* [Your task]
Extract precisely the lines of the entries below, from the first line through the line containing "run of it leaves comes into force. *)".

* [Data for this task]
(* ===== verification/WatchFacts.v ===== *)
(** * Theorems about the watcher

    Whoever writes the lists first and a fingerprint afterwards is understood by
    the watcher, at whatever moments it reads; the compiler does so, hence what a
    run of it leaves comes into force. *)

From Stdlib Require Import Ascii.
From Stdlib Require String.
From stdpp Require Import prelude gmap strings sorting.
From S2P Require Import Prelude GoStrings GoText GoPath GoNet Metrics IPPool Rules Nft Config Host Proxy Sync SyncInv Engine EngineFacts.
From S2P Require Import Filter Domains IPNets IPTrie Updater Compile CompileFacts CompileFrame Replace CompileSteps Watch.

#[local] Arguments String.append : simpl nomatch.

Section Facts.
Context (v6 : bool) (dir : string).

Abbreviation mods := (Watch.mods dir).
Abbreviation step := (watch_step v6 dir).

(** ** Lemmas: the watcher alone *)

(** What the watcher has read agrees with the disk, and so does the packet filter
    when [denying]. *)
Definition good (denying : bool) (x : Watched) : Prop :=
  let fs := wt_fs x in
  match wt_pc x with
  | Waiting => in_force v6 dir denying x
  | ReadV4 => True
  | ReadV6 a => a = list_file dir fs "deny-ips-v4.txt"
  | Apply a b => a = list_file dir fs "deny-ips-v4.txt" ∧ b = list_file dir fs "deny-ips-v6.txt"
  | ReadDomains => denying = true → wt_kernel x = deny_script v6 dir fs
  | ReadIPs d => (denying = true → wt_kernel x = deny_script v6 dir fs) ∧ d = read fs (Join dir ".hash_domains")
  end.

(** Unless an announcement is due, a watcher that has seen the latest times has
    read the present lists; [trust] tells for which times the packet filter has
    accepted them. *)
Record ready (trust : Z * Z → bool) (stale : bool) (x : Watched) : Prop := {
  ready_le : le2 (wt_last x) (mods (wt_fs x));
  ready_good : stale = false → wt_last x = mods (wt_fs x) → good (trust (mods (wt_fs x))) x;
}.

Lemma watch_tick_spec last fs :
  watch_tick last (list_time dir fs ".hash_domains") (list_time dir fs ".hash_ips") =
  (mods fs, negb (bool_decide (last = mods fs))).
Proof.
  unfold watch_tick. fold (mods fs). destruct last as [a b], (mods fs) as [c d]. cbn [fst snd].
  case_bool_decide as E; [simplify_eq; by rewrite !Z.eqb_refl|].
  destruct (Z.eqb_spec c a) as [->|]; [|done]. destruct (Z.eqb_spec d b) as [->|]; [done|]. done.
Qed.

Lemma le2_refl a : le2 a a.
Proof. by split. Qed.

Lemma step_store names dial acc x : wt_fs (step names dial acc x) = wt_fs x.
Proof.
  unfold watch_step. destruct (wt_pc x); [|done..]. rewrite watch_tick_spec. by case_bool_decide.
Qed.

Lemma ready_step trust stale names dial acc x :
  (trust (mods (wt_fs x)) = true → acc = true) → ready trust stale x → ready trust stale (step names dial acc x).
Proof.
  intros Hacc [Hle Hg]. split; rewrite step_store; [|set (trusted := trust _) in *; clearbody trusted]; unfold watch_step.
  - destruct (wt_pc x); [|done..]. rewrite watch_tick_spec. case_bool_decide; apply le2_refl.
  - intros Hs. specialize (Hg Hs). unfold good in *. destruct (wt_pc x) as [| |a|a b| |d]; cbn [wt_last wt_pc wt_fs wt_kernel].
    + rewrite watch_tick_spec. case_bool_decide as E; cbn [negb wt_pc]; [|done]. intros _. by apply Hg.
    + done.
    + intros E. split; [by apply Hg|done].
    + intros E Hb. rewrite (Hacc Hb). by destruct (Hg E) as [-> ->].
    + intros E. split; [by apply Hg|done].
    + intros E. destruct (Hg E) as [Hk ->]. by split.
Qed.

(** The steps left until a waiting watcher has seen the disk as it is. *)
Definition rest (pc : WatchPC) : nat :=
  match pc with Waiting => 0 | ReadV4 => 5 | ReadV6 _ => 4 | Apply _ _ => 3 | ReadDomains => 2 | ReadIPs _ => 1 end.

Definition to_do (x : Watched) : nat :=
  (rest (wt_pc x) + if bool_decide (wt_last x = mods (wt_fs x)) then 0 else 6)%nat.

Lemma to_do_step names dial acc x : to_do (step names dial acc x) = (to_do x - 1)%nat.
Proof.
  unfold to_do. rewrite step_store. unfold watch_step.
  destruct (wt_pc x) as [| |a|a b| |d]; cbn [wt_last wt_pc rest]; [|case_bool_decide; lia..].
  rewrite watch_tick_spec. case_bool_decide as E; cbn [negb wt_last wt_pc rest]; rewrite (bool_decide_eq_true_2 (mods _ = _)) by done; lia.
Qed.

Lemma watcher_settles trust names dial k x :
  ready trust false x → (11 ≤ k)%nat →
  let z := Nat.iter k (step names dial true) x in wt_fs z = wt_fs x ∧ in_force v6 dir (trust (mods (wt_fs x))) z.
Proof.
  intros Hr Hk z.
  assert (ready trust false z ∧ to_do z = (to_do x - k)%nat ∧ wt_fs z = wt_fs x) as (Hz & Ht & Hf).
  { subst z. clear Hk. induction k as [|k (IH1 & IH2 & IH3)]; [split; [done|]; split; [cbn; lia|done]|]. rewrite Nat.iter_succ.
    rewrite to_do_step, step_store. split; [by apply ready_step|]. split; [lia|done]. }
  split; [done|]. assert (to_do z = 0%nat) as H0.
  { rewrite Ht. assert (to_do x ≤ 11)%nat; [|lia]. unfold to_do. destruct (wt_pc x); cbn [rest]; case_bool_decide; lia. }
  unfold to_do in H0. case_bool_decide as E; [|lia]. pose proof (ready_good _ _ _ Hz eq_refl E) as Hg.
  rewrite Hf in Hg. unfold good in Hg.
  destruct (wt_pc z); cbn [rest] in H0; [done|lia..].
Qed.

(** The steps of a round, nothing in between, are the reload of [Engine]. *)
Lemma round_is_reload names dial fs last e k :
  last ≠ mods fs →
  wt_engine (Nat.iter 6 (step names dial true) (mkWatched fs last Waiting e k)) =
  engine_reload v6 names dial (list_file dir fs "deny-ips-v4.txt") (list_file dir fs "deny-ips-v6.txt")
    (read fs (Join dir ".hash_domains")) (read fs (Join dir ".hash_ips")) e.
Proof.
  intros Hne. rewrite !Nat.iter_succ. cbn [Nat.iter nat_rect]. unfold watch_step at 6. cbn [wt_pc wt_fs wt_last]. rewrite watch_tick_spec.
  by rewrite bool_decide_eq_false_2.
Qed.

(** ** Lemmas: the watcher and a writer *)

Lemma unseen_mods fs fs' : unseen dir [".hash_domains"; ".hash_ips"] fs fs' → mods fs' = mods fs.
Proof. intros H. unfold Watch.mods, list_time. by rewrite !H by set_solver. Qed.

Lemma unseen_good b fs x : unseen dir watched_files (wt_fs x) fs → good b x → good b (set_store fs x).
Proof.
  intros H. assert (∀ n, n ∈ watched_files → list_file dir fs n = list_file dir (wt_fs x) n ∧ read fs (Join dir n) = read (wt_fs x) (Join dir n)) as Hn.
  { intros n Hn. unfold list_file, read. by rewrite H. }
  assert (deny_script v6 dir fs = deny_script v6 dir (wt_fs x) ∧ lists_hash dir fs = lists_hash dir (wt_fs x)) as [H1 H2].
  { unfold deny_script, lists_hash. destruct (Hn "deny-ips-v4.txt") as [-> _]; [set_solver|].
    destruct (Hn "deny-ips-v6.txt") as [-> _]; [set_solver|]. destruct (Hn ".hash_domains") as [_ ->]; [set_solver|].
    destruct (Hn ".hash_ips") as [_ ->]; [set_solver|done]. }
  unfold good, in_force. cbn [wt_pc set_store wt_fs wt_kernel wt_engine]. rewrite H1, H2.
  destruct (Hn "deny-ips-v4.txt") as [-> _]; [set_solver|]. destruct (Hn "deny-ips-v6.txt") as [-> _]; [set_solver|].
  destruct (Hn ".hash_domains") as [_ ->]; [set_solver|done].
Qed.

Lemma ready_traffic trust stale e x :
  traffic_step (wt_engine x) e → ready trust stale x → ready trust stale (set_engine e x).
Proof.
  intros [_ Hh]%traffic_keeps_lists [Hle Hg]. split; [done|]. intros Hs Hl. specialize (Hg Hs Hl).
  unfold good, in_force in *. cbn [wt_pc set_engine wt_fs wt_kernel wt_engine own_handshake ResultHash] in *. by rewrite Hh.
Qed.

Lemma watched_run_ready ok trust l x y stale due :
  (∀ m, trust m = true → ok = true) →
  watched_run v6 dir ok l x y → published dir stale (wt_fs x) l due → ready trust stale x →
  ready trust due y ∧ wt_fs y = after (wt_fs x) l.
Proof.
  intros Hok Hr. revert stale.
  induction Hr as [x|fs l x y Hr IH|names dial acc l x y Hacc Hr IH|e l x y He Hr IH]; intros stale Hp Hx.
  - inversion Hp as [? ? ? Hd| | |]; subst. split; [|done]. destruct Hx as [Hle Hg]. split; [done|]. intros ->.
    by destruct stale; [|apply Hg].
  - rewrite after_cons. destruct Hx as [Hle Hg]. inversion Hp as [|? ? ? ? ? Hu Hl|? ? ? ? ? Hu Hl|? ? ? ? ? (Hu & Hm & Hne) Hl]; subst.
    + apply (IH stale Hl). assert (mods fs = mods (wt_fs x)) as Em by (apply unseen_mods; intros n Hn; apply Hu; set_solver).
      split; cbn [wt_last set_store wt_fs]; rewrite Em; [done|]. intros Hs E. by apply unseen_good, Hg.
    + apply (IH true Hl). split; [|done]. cbn [wt_last set_store wt_fs]. by rewrite (unseen_mods _ _ Hu).
    + apply (IH false Hl). destruct Hle as [? ?], Hm as [? ?]. split; cbn [wt_last set_store wt_fs]; [split; lia|].
      intros _ E. destruct Hne. rewrite E in *. destruct (mods fs), (mods (wt_fs x)); cbn in *. f_equal; lia.
  - rewrite <- (step_store names dial acc x). apply (IH stale); [by rewrite step_store|]. apply ready_step; [|done]. eauto.
  - apply (IH stale); [done|by apply ready_traffic].
Qed.
End Facts.

(** ** Lemmas: published sequences *)

Section Sequences.
Context (dir : string).

Lemma watched_results : watched_files ⊆ result_files.
Proof. unfold watched_files, result_files, ip_files. set_solver. Qed.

* [Task solution]
(* ===== verification/WatchFacts.v ===== *)
(** * Theorems about the watcher

    Whoever writes the lists first and a fingerprint afterwards is understood by
    the watcher, at whatever moments it reads; the compiler does so, hence what a
    run of it leaves comes into force. *)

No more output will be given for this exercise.